BattleDragons
- Cover
- Designers: Casey C Clark & Gabe Ivan
- Publishers: Spartacus Publishing
- Publication: 2002
- Genres: Fantasy
- Systems: Custom

= BattleDragons =

2002 tabletop role-playing game

BattleDragons is a role-playing game published by Spartacus Publishing in 2002. BattleDragons lets the player create and control one of the eight different dragon races in the Seven-Tiered world. It can be played as a role-playing game or a tabletop war game.

==Game setting==
BattleDragons is played on the Seven-Tiered world created by the gods. The world consists of seven separate worlds layered on top of each other connected by The Tower.
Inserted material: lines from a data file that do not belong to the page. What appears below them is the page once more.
(* ===== verification/NamespaceExamples.v ===== *)
(** * A namespace at work

    The crate run with the reference instances: a namespace is created, written,
    snapshotted and rolled back, and the theorems of the preceding files are
    applied to it.  The last part shows three behaviours at the edge. *)
From stdpp Require Import base gmap sets list strings sorting.
From Stdlib Require Import Strings.Byte.
From S2P Require Import Prelude Types Merkle Reference MerkleTree MerkleRefinement MerkleScan MerkleMap.
From S2P Require Import MerkleExamples MerkleInterface Namespace NamespaceFacts NamespaceHistory NamespacePins NamespaceRequests NamespaceCheckpoints.
From S2P Require Import NamespaceCommits NamespaceClient NamespaceReference.

(** ** A sample namespace *)

#[local] Existing Instances ref_blake3 ref_hex ref_blake3_laws ref_hex_laws ref_store ref_store_laws
  ref_namespace_json ref_namespace_json_laws AllowAllAuthorizer.
#[local] Instance node_json : Json Node := ref_json.
#[local] Instance cursor_json : Json CursorRecord := ref_json.
#[local] Instance node_json_laws : JsonLaws Node := ref_json_laws.
#[local] Instance cursor_json_laws : JsonLaws CursorRecord := ref_json_laws.
#[local] Instance ordered : OrderedMap (gmap Cid bytes) small := merkle_ordered_map small small_valid small_deep.

Notation blocks := (gmap Cid bytes).

Definition few : NamespaceLimits := mkNamespaceLimits 10 64 64 64 64 64 64 4 8 4 20.

Definition sample_descriptor : NamespaceDescriptor :=
  mkDescriptor DESCRIPTOR_TYPE FORMAT_VERSION Kv ["n1"] 1 1 ∅ (mkDurability 1) (mkRetention 1 None) None 5 "ops" "ab".

Definition created := create_namespace (S := blocks) sample_descriptor few small ∅.

Definition blank : CreatedNamespace :=
  let st := mkNamespaceState (mkNamespaceId sample_cid) sample_descriptor 0 sample_cid None ∅ ∅ ∅ in
  mkCreated (mkNamespaceId sample_cid) sample_cid sample_cid sample_cid st [].

Definition born : CreatedNamespace := outcome created blank.
Definition M0 : NamespaceStateMachine blocks := mkMachine created.2 (created_state born) few small.

Definition request (id : string) (c : NamespaceCommand) : CommandEnvelope := mkEnvelope id "ops" 7 "ab" c.

Definition put_car (M : NamespaceStateMachine blocks) (p : KeyPrecondition) : TransactionCommand :=
  mkTransactionCommand (current_revision (state M)) (current_root_cid (state M))
    [Put (hex_encode (key "car")) sample_cid "object" ∅ p] None.

Definition first_put : CommandEnvelope := request "r1" (ApplyTransaction (put_car M0 Absent)).
Definition M1 : NamespaceStateMachine blocks := (apply first_put M0).2.

Lemma created_ok : created = (Ok born, created.2).
Proof.
  assert (is_Ok created.1 = true) as Hok by (vm_compute; reflexivity).
  unfold born, outcome. by destruct created as [[c|e] s].
Qed.

Lemma few_valid : NamespaceLimits_validate few = Ok few.
Proof. reflexivity. Qed.

Lemma sample_descriptor_valid : NamespaceDescriptor_validate sample_descriptor few = Ok ().
Proof. reflexivity. Qed.

Lemma runs_Ok {A} (s : blocks) (c : stm blocks NamespaceError A) Q a s' :
  runs small s c Q → c s = (Ok a, s') → Q a s'.
Proof. intros (r & s1 & Hc & _ & Hr) Heq. rewrite Hc in Heq. injection Heq as -> ->. exact Hr. Qed.

Lemma M0_facts :
  world small (store M0) (state M0) ∧ holds (store M0) (current_root_cid (state M0)) ∅ ∧ current_revision (state M0) = 0%N
  ∧ idempotency (state M0) = ∅ ∧ identified few (namespace_id (state M0)) (descriptor (state M0)).
Proof.
  pose proof (runs_Ok _ _ _ _ _ (create_world small ∅ sample_descriptor few few_valid sample_descriptor_valid) created_ok)
    as (Hw & Hm & Hr & Hi & Hid & _).
  split_and!; assumption.
Qed.

Definition no_result : ApplyResult :=
  mkApplyResult (Snapshot (mkSnapshotResponse (mkNamespaceId sample_cid) "" 0 sample_cid false)) [] false.

(** What the machine answers, where it succeeds. *)
Definition answer (e : CommandEnvelope) (M : NamespaceStateMachine blocks) : ApplyResult :=
  match (apply e M).1 with Ok r => r | Err _ => no_result end.

Lemma answered e M : is_Ok (apply e M).1 = true → apply e M = (Ok (answer e M), (apply e M).2).
Proof. unfold answer. by destruct (apply e M) as [[r|] M']. Qed.

Definition fingerprint_of (M : NamespaceStateMachine blocks) (e : CommandEnvelope) : Cid :=
  match idempotency_fingerprint (namespace_id (state M)) e with Ok f => f | Err _ => sample_cid end.

Lemma admitted M e :
  validate_envelope e (namespace_limits M) = Ok () → admits M e (fingerprint_of M e).
Proof. intros Hv. split; [exact Hv|]. split; [|reflexivity]. eexists. split; reflexivity. Qed.

(** ** The theorems on the sample *)

Definition car_map : gmap bytes MerkleValue := {[key "car" := mkValue sample_cid 1 "object" ∅]}.

Lemma first_put_transacts : transact ∅ (mutations (put_car M0 Absent)) = Ok car_map.
Proof.
  unfold transact. cbn [mutations put_car omap list_omap]. 
  assert (mutation_key (Put (hex_encode (key "car")) sample_cid "object" ∅ Absent) = key "car") as Hk by reflexivity.
  unfold offence. rewrite Hk. rewrite lookup_empty. cbn [NamespaceMutation_precondition precondition_holds]. 
  rewrite decide_True by reflexivity. cbn [existsb writes orb foldl]. unfold effect. rewrite Hk, lookup_empty. reflexivity.
Qed.

Lemma first_put_ok : apply first_put M0 = (Ok (answer first_put M0), M1).
Proof. apply answered. vm_compute. reflexivity. Qed.

Lemma first_put_admissible : Forall (admissible small ∅) (mutations (put_car M0 Absent)).
Proof.
  constructor; [|constructor]. split; [vm_compute; reflexivity|]. split; [vm_compute; discriminate|vm_compute; reflexivity].
Qed.

Lemma transaction_refines_witness :
  holds (store M1) (current_root_cid (state M1)) car_map ∧ current_revision (state M1) = 1%N.
Proof.
  destruct M0_facts as (_ & Hm & Hr & Hi & _).
  pose proof (transaction_refines small M0 first_put (fingerprint_of M0 first_put) (put_car M0 Absent) ∅ eq_refl
    (admitted M0 first_put eq_refl) ltac:(rewrite Hi; reflexivity) eq_refl Hm ltac:(vm_compute; reflexivity) first_put_admissible) as Hok.
  rewrite first_put_transacts, first_put_ok in Hok. destruct Hok as (_ & Hh & Hrev & _). split; [exact Hh|].
  rewrite Hrev, Hr. reflexivity.
Defined.

Lemma M1_facts :
  holds (store M1) (current_root_cid (state M1)) car_map ∧ keeps (store M0) (store M1)
  ∧ world small (store M1) (state M1) ∧ history (state M0) ⊆ history (state M1).
Proof.
  destruct M0_facts as (Hw & Hm & Hr & Hi & _).
  pose proof (apply_transacts small M0 first_put (fingerprint_of M0 first_put) (put_car M0 Absent) ∅ eq_refl
    (admitted M0 first_put eq_refl) ltac:(rewrite Hi; reflexivity) eq_refl Hm ltac:(vm_compute; reflexivity) first_put_admissible) as Hok.
  rewrite first_put_transacts, first_put_ok in Hok. destruct Hok as (Hk & Hh & _ & Hrep).
  destruct (apply_advances small M0 first_put _ M1 Hw eq_refl ltac:(vm_compute; reflexivity) first_put_ok) as (Hw' & _ & Hsub & _).
  split_and!; [exact Hh|exact Hk|exact Hw'|exact Hsub].
Qed.

Lemma M1_limits : namespace_limits M1 = few ∧ merkle_limits M1 = small.
Proof. vm_compute. split; reflexivity. Qed.

Lemma apply_preserves_witness :
  world small (store M1) (state M1) ∧ history (state M0) ⊆ history (state M1).
Proof.
  destruct M0_facts as (Hw & _).
  destruct (apply_preserves small M0 first_put _ M1 Hw eq_refl ltac:(vm_compute; reflexivity) first_put_ok) as (Hw' & _ & Hh & _).
  split; [exact Hw'|exact Hh].
Defined.

Definition later : list CommandEnvelope := [request "r2" (CreateSnapshot "one" None); request "r3" (DeleteSnapshot "one")].

Lemma retry_replays_witness :
  apply first_put (run_all later M1)
  = (Ok (mkApplyResult (response (answer first_put M0)) (pin_intents (answer first_put M0)) true), run_all later M1).
Proof.
  apply (retry_replays small M0 first_put (answer first_put M0) M1 later).
  - destruct M0_facts as (Hw & _ & Hr & Hi & _). split; [exact Hw|]. split; [reflexivity|]. rewrite Hr, Hi.
    split; vm_compute; discriminate.
  - exact first_put_ok.
  - vm_compute. reflexivity.
Defined.

Definition back : CommandEnvelope := request "r4" (Rollback 0 None).

Lemma car_restorable : restorable small few car_map ∅.
Proof.
  split.
  - split; [vm_compute; discriminate|]. split; [vm_compute; discriminate|reflexivity].
  - split; [vm_compute; discriminate|]. split; [vm_compute; discriminate|reflexivity].
  - vm_compute. reflexivity.
  - vm_compute. discriminate.
  - unfold car_map. intros k v [<- <-]%lookup_singleton_Some. vm_compute. reflexivity.
Qed.

Definition M2 : NamespaceStateMachine blocks := (apply back M1).2.

Lemma back_ok : apply back M1 = (Ok (answer back M1), M2).
Proof. apply answered. vm_compute. reflexivity. Qed.

Lemma rollback_restores_witness :
  ∃ m', holds (store M2) (current_root_cid (state M2)) m' ∧ ∀ k, m' !! k = None.
Proof.
  destruct M0_facts as (Hw & Hm & Hr & _). destruct M1_facts as (Hcar & Hk & _ & Hsub).
  destruct M1_limits as [Hl Hml].
  destruct (w_current _ _ _ Hw) as (target & Ht & Hroot). rewrite <-Hroot in Hm.
  pose proof (rollback_restores small M1 back (fingerprint_of M1 back) 0 None target car_map ∅ Hml
    (admitted M1 back ltac:(rewrite Hl; reflexivity)) ltac:(vm_compute; reflexivity) eq_refl ltac:(eapply lookup_weaken; [rewrite <-Hr; exact Ht|exact Hsub])
    Hcar (holds_keeps _ _ _ _ Hk Hm) ltac:(rewrite Hl; exact car_restorable)) as Hok.
  rewrite back_ok in Hok. destruct Hok as (m' & Hm' & Hall & _). exists m'. split; [exact Hm'|].
  intros k. destruct (Hall k) as [_ Hs]. rewrite lookup_empty in Hs. destruct (m' !! k); [discriminate Hs|reflexivity].
Defined.


Definition aging : NamespaceState :=
  mkNamespaceState (mkNamespaceId sample_cid)
    (mkDescriptor DESCRIPTOR_TYPE FORMAT_VERSION Kv ["n1"] 1 1 ∅ (mkDurability 1) (mkRetention 1 (Some 10%N)) None 5 "ops" "ab")
    5 sample_cid None {[5%N := mkRevisionRecord 5 sample_cid None 100]} ∅ ∅.

Lemma retained_exact_witness :
  retained aging (mkRevisionRecord 3 sample_cid None 95) = true ↔ within_retention aging 100 (mkRevisionRecord 3 sample_cid None 95).
Proof.
  apply (retained_exact aging (mkRevisionRecord 3 sample_cid None 95) (mkRevisionRecord 5 sample_cid None 100)).
  - reflexivity.
  - split; [discriminate|reflexivity].
  - split; discriminate.
  - split; discriminate.
  - intros age [= <-]. discriminate.
Defined.

Lemma M0_opened : with_authorizer created.2 (created_state born) few small = Ok M0.
Proof.
  destruct M0_facts as (Hw & _ & _ & _ & Hid).
  exact (with_authorizer_opens small created.2 (created_state born) few few_valid Hw Hid).
Qed.

Definition saved := checkpoint 9 (run_all [first_put] M0).

Lemma restart_exact_witness :
  ∃ cid, saved = (Ok cid, saved.2)
    ∧ reopen small (store saved.2) cid few = Ok saved.2.
Proof.
  pose proof (restart_exact small ∅ sample_descriptor few born created.2 M0 [first_put] 9 created_ok M0_opened
    ltac:(vm_compute; discriminate) ltac:(discriminate)) as Hok.
  assert (is_Ok saved.1 = true) as Hs by (vm_compute; reflexivity). cbv zeta in Hok. fold saved in Hok.
  destruct saved as [[cid|e] M']; [|discriminate Hs]. exists cid. split; [reflexivity|exact (proj2 Hok)].
Defined.

Definition commit_of (r : CommandResponse) : option CommitResponse := match r with Commit c => Some c | Snapshot _ => None end.

Lemma commits_traversable_witness :
  ∃ cr, response (answer first_put M0) = Commit cr ∧ traversable (state M0) cr (state M1) (store M1).
Proof.
  destruct M0_facts as (Hw & _ & _ & _ & (_ & p & _ & Hid)).
  assert (is_some_and (λ _, true) (commit_of (response (answer first_put M0))) = true) as Hc by (vm_compute; reflexivity).
  destruct (response (answer first_put M0)) as [cr|] eqn:Hr; [|discriminate Hc]. exists cr. split; [reflexivity|].
  apply (commits_traversable small M0 first_put (answer first_put M0) cr M1 Hw eq_refl ltac:(vm_compute; reflexivity)
    (ex_intro _ p Hid) first_put_ok ltac:(vm_compute; reflexivity) Hr).
Defined.

Definition calls : list TxCall :=
  [CallGet (key "car"); CallPut (key "dog") sample_cid "object" ∅; CallDelete (key "car"); CallGet (key "car")].

Lemma session_isolated_witness :
  ∃ tx, session small (store M1) calls [] (SnapshotTransaction_new (state M1)) = (Ok (session_spec car_map calls).2, tx)
    ∧ overlay (pending tx) car_map = (session_spec car_map calls).1.
Proof.
  destruct M1_facts as (Hcar & _).
  destruct (session_isolated small (store M1) (state M1) car_map calls None Hcar) as (tx & Hs & Ho & _).
  - repeat constructor; vm_compute; discriminate.
  - exists tx. split; [exact Hs|exact Ho].
Defined.

(** ** Behaviours at the edge *)

Definition aged (age : N) : NamespaceState :=
  mkNamespaceState (mkNamespaceId sample_cid)
    (mkDescriptor DESCRIPTOR_TYPE FORMAT_VERSION Kv ["n1"] 1 1 ∅ (mkDurability 1) (mkRetention 1 (Some age)) None 5 "ops" "ab")
    5 sample_cid None {[5%N := mkRevisionRecord 5 sample_cid None 100]} ∅ ∅.

(** An age of [2^63] seconds or more is cast to a negative one: the longest
    retention keeps less than the second longest. *)
Example retention_age_wraps :
  retained (aged (Z.to_N i64_max)) (mkRevisionRecord 3 sample_cid None 99) = true
  ∧ retained (aged u64_max) (mkRevisionRecord 3 sample_cid None 100) = false.
Proof. vm_compute. split; reflexivity. Qed.

(** With room for one record, a snapshot request whose id sorts before the
    recorded one at the same revision is dropped by its own pruning, and its retry
    fails as a duplicate snapshot. *)
Definition one_slot : NamespaceStateMachine blocks :=
  mkMachine (store M0) (state M0) (mkNamespaceLimits 10 64 64 64 64 64 64 4 8 1 20) small.
Definition snap_b : CommandEnvelope := request "b" (CreateSnapshot "x" None).
Definition snap_a : CommandEnvelope := request "a" (CreateSnapshot "y" None).

Definition snap_run : NamespaceStateMachine blocks := run_all [snap_b; snap_a] one_slot.

Definition taken (r : result NamespaceError ApplyResult) : bool :=
  match r with Err (SnapshotExists _) => true | _ => false end.

Example newest_record_dropped :
  is_Ok (apply snap_a (run_all [snap_b] one_slot)).1 && is_none_or (λ _, false) (idempotency (state snap_run) !! "a")
  && taken (apply snap_a snap_run).1 = true.
Proof. vm_compute. reflexivity. Qed.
Other than dragons there are twelve intelligent races located on the worlds. (Human, Dwarf, Elf, Goblin, Orc, Ogre, Cherub, Fae, Centaur, Mer, Giant, and the Titans)

==Dragon creation==
Each of the eight dragon races (Great, Mystic, Hydra, Wyvern, Basilisk, Wyrm, Feathered serpent, Bipedal) starts with a set number of creation points to spend on basic statistics, armor, weapons and other powers. Armor points work as the dragon's scales as damage is done they get ripped off lowering the dragon’s protection. There are several types of weapons for dragons to use including claws, teeth, horns, eyeblasts, poison, and breath attacks. Other powers to spend points on are wings, extra senses and magic.

==Game mechanics==
BattleDragons uses a dice pool of ten-sided dice and a target number for most actions. The target number is found by starting with a base number and adding any good or bad modifiers to the chance and rolling the character's pool of dice. Every roll lower or equal to the target number counts as one success. The more successes scored the better the task is performed.